**How to complete this task**. From the data below, restate every line word for word.

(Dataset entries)
(* ===== verification/StorageCorrect.v ===== *)
(** * Every backend implements the storage contract

    [storage.hpp] asks for linearizable single-record compare-and-swap whose revisions
    never repeat, not even after a delete.  The contract is a relation on an abstract
    store; each backend's operations are shown to stay within it. *)

From stdpp Require Import gmap.
From S2P Require Import Prelude OrderedMap Identity Values AttributeWire Messages MessagesCorrect Fields TimerState Storage.

(** ** The contract *)

(** What the current record of a key is, and the highest version the key ever had. *)
Record store := MkStore { cell : bytes -> option Stored; high : bytes -> N }.

Definition version (st : store) (k : bytes) : N := match cell st k with Some r => sversion r | None => 0 end.

Definition store_wf (st : store) : Prop := forall k r, cell st k = Some r -> 0 < sversion r <= high st k.

(** [st'] is [st] with the record of [k] replaced, under a version never used for [k]. *)
Record wrote (st : store) (k : bytes) (value : option bytes) (st' : store) : Prop := {
  wrote_cell : match value with
               | Some v => exists n, high st k < n <= high st' k /\ cell st' k = Some (MkStored v n)
               | None => cell st' k = None
               end;
  wrote_frame : forall k', k' <> k -> cell st' k' = cell st k';
  wrote_high : forall k', high st k' <= high st' k' }.

(** The outcomes of a compare-and-swap ([Some v]) or an erase ([None]): a thrown write
    may or may not have been committed. *)
Definition allowed (st : store) (k : bytes) (expected : N) (value : option bytes) (r : result bool) (st' : store) : Prop :=
  match r with
  | Ok true => version st k = expected /\ (value = None -> expected <> 0) /\ wrote st k value st'
  | Ok false => (version st k <> expected \/ (value = None /\ expected = 0)) /\ st' = st
  | Throw _ => st' = st \/ (version st k = expected /\ wrote st k value st')
  end.

Class StorageLaws {S} (ops : Storage S) (view : S -> store) (inv : S -> Prop) : Prop := {
  view_wf : forall s, inv s -> store_wf (view s);
  get_law : forall s k o, inv s -> @get S ops k s = Ok o -> o = cell (view s) k;
  cas_law : forall s k e v r s', inv s -> @compare_exchange S ops k e v s = (r, s') ->
    inv s' /\ allowed (view s) k e (Some v) r (view s');
  erase_law : forall s k e r s', inv s -> @erase S ops k e s = (r, s') ->
    inv s' /\ allowed (view s) k e None r (view s') }.

(** ** Memory *)

Lemma validate_one m : validate [m] = if bad_mutation m then Throw invalid_argument else Ok tt.
Proof. unfold validate. cbn [length fold_result]. unfold validate_mutation. cbn [existsb]. by destruct (bad_mutation m). Qed.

**Solved exercise**.
(* ===== verification/StorageCorrect.v ===== *)
(** * Every backend implements the storage contract

    [storage.hpp] asks for linearizable single-record compare-and-swap whose revisions
    never repeat, not even after a delete.  The contract is a relation on an abstract
    store; each backend's operations are shown to stay within it. *)

From stdpp Require Import gmap.
From S2P Require Import Prelude OrderedMap Identity Values AttributeWire Messages MessagesCorrect Fields TimerState Storage.

(** ** The contract *)

(** What the current record of a key is, and the highest version the key ever had. *)
Record store := MkStore { cell : bytes -> option Stored; high : bytes -> N }.

Definition version (st : store) (k : bytes) : N := match cell st k with Some r => sversion r | None => 0 end.

Definition store_wf (st : store) : Prop := forall k r, cell st k = Some r -> 0 < sversion r <= high st k.

(** [st'] is [st] with the record of [k] replaced, under a version never used for [k]. *)
Record wrote (st : store) (k : bytes) (value : option bytes) (st' : store) : Prop := {
  wrote_cell : match value with
               | Some v => exists n, high st k < n <= high st' k /\ cell st' k = Some (MkStored v n)
               | None => cell st' k = None
               end;
  wrote_frame : forall k', k' <> k -> cell st' k' = cell st k';
  wrote_high : forall k', high st k' <= high st' k' }.

(** The outcomes of a compare-and-swap ([Some v]) or an erase ([None]): a thrown write
    may or may not have been committed. *)
Definition allowed (st : store) (k : bytes) (expected : N) (value : option bytes) (r : result bool) (st' : store) : Prop :=
  match r with
  | Ok true => version st k = expected /\ (value = None -> expected <> 0) /\ wrote st k value st'
  | Ok false => (version st k <> expected \/ (value = None /\ expected = 0)) /\ st' = st
  | Throw _ => st' = st \/ (version st k = expected /\ wrote st k value st')
  end.

Class StorageLaws {S} (ops : Storage S) (view : S -> store) (inv : S -> Prop) : Prop := {
  view_wf : forall s, inv s -> store_wf (view s);
  get_law : forall s k o, inv s -> @get S ops k s = Ok o -> o = cell (view s) k;
  cas_law : forall s k e v r s', inv s -> @compare_exchange S ops k e v s = (r, s') ->
    inv s' /\ allowed (view s) k e (Some v) r (view s');
  erase_law : forall s k e r s', inv s -> @erase S ops k e s = (r, s') ->
    inv s' /\ allowed (view s) k e None r (view s') }.

(** ** Memory *)

Lemma validate_one m : validate [m] = if bad_mutation m then Throw invalid_argument else Ok tt.
Proof. unfold validate. cbn [length fold_result]. unfold validate_mutation. cbn [existsb]. by destruct (bad_mutation m). Qed.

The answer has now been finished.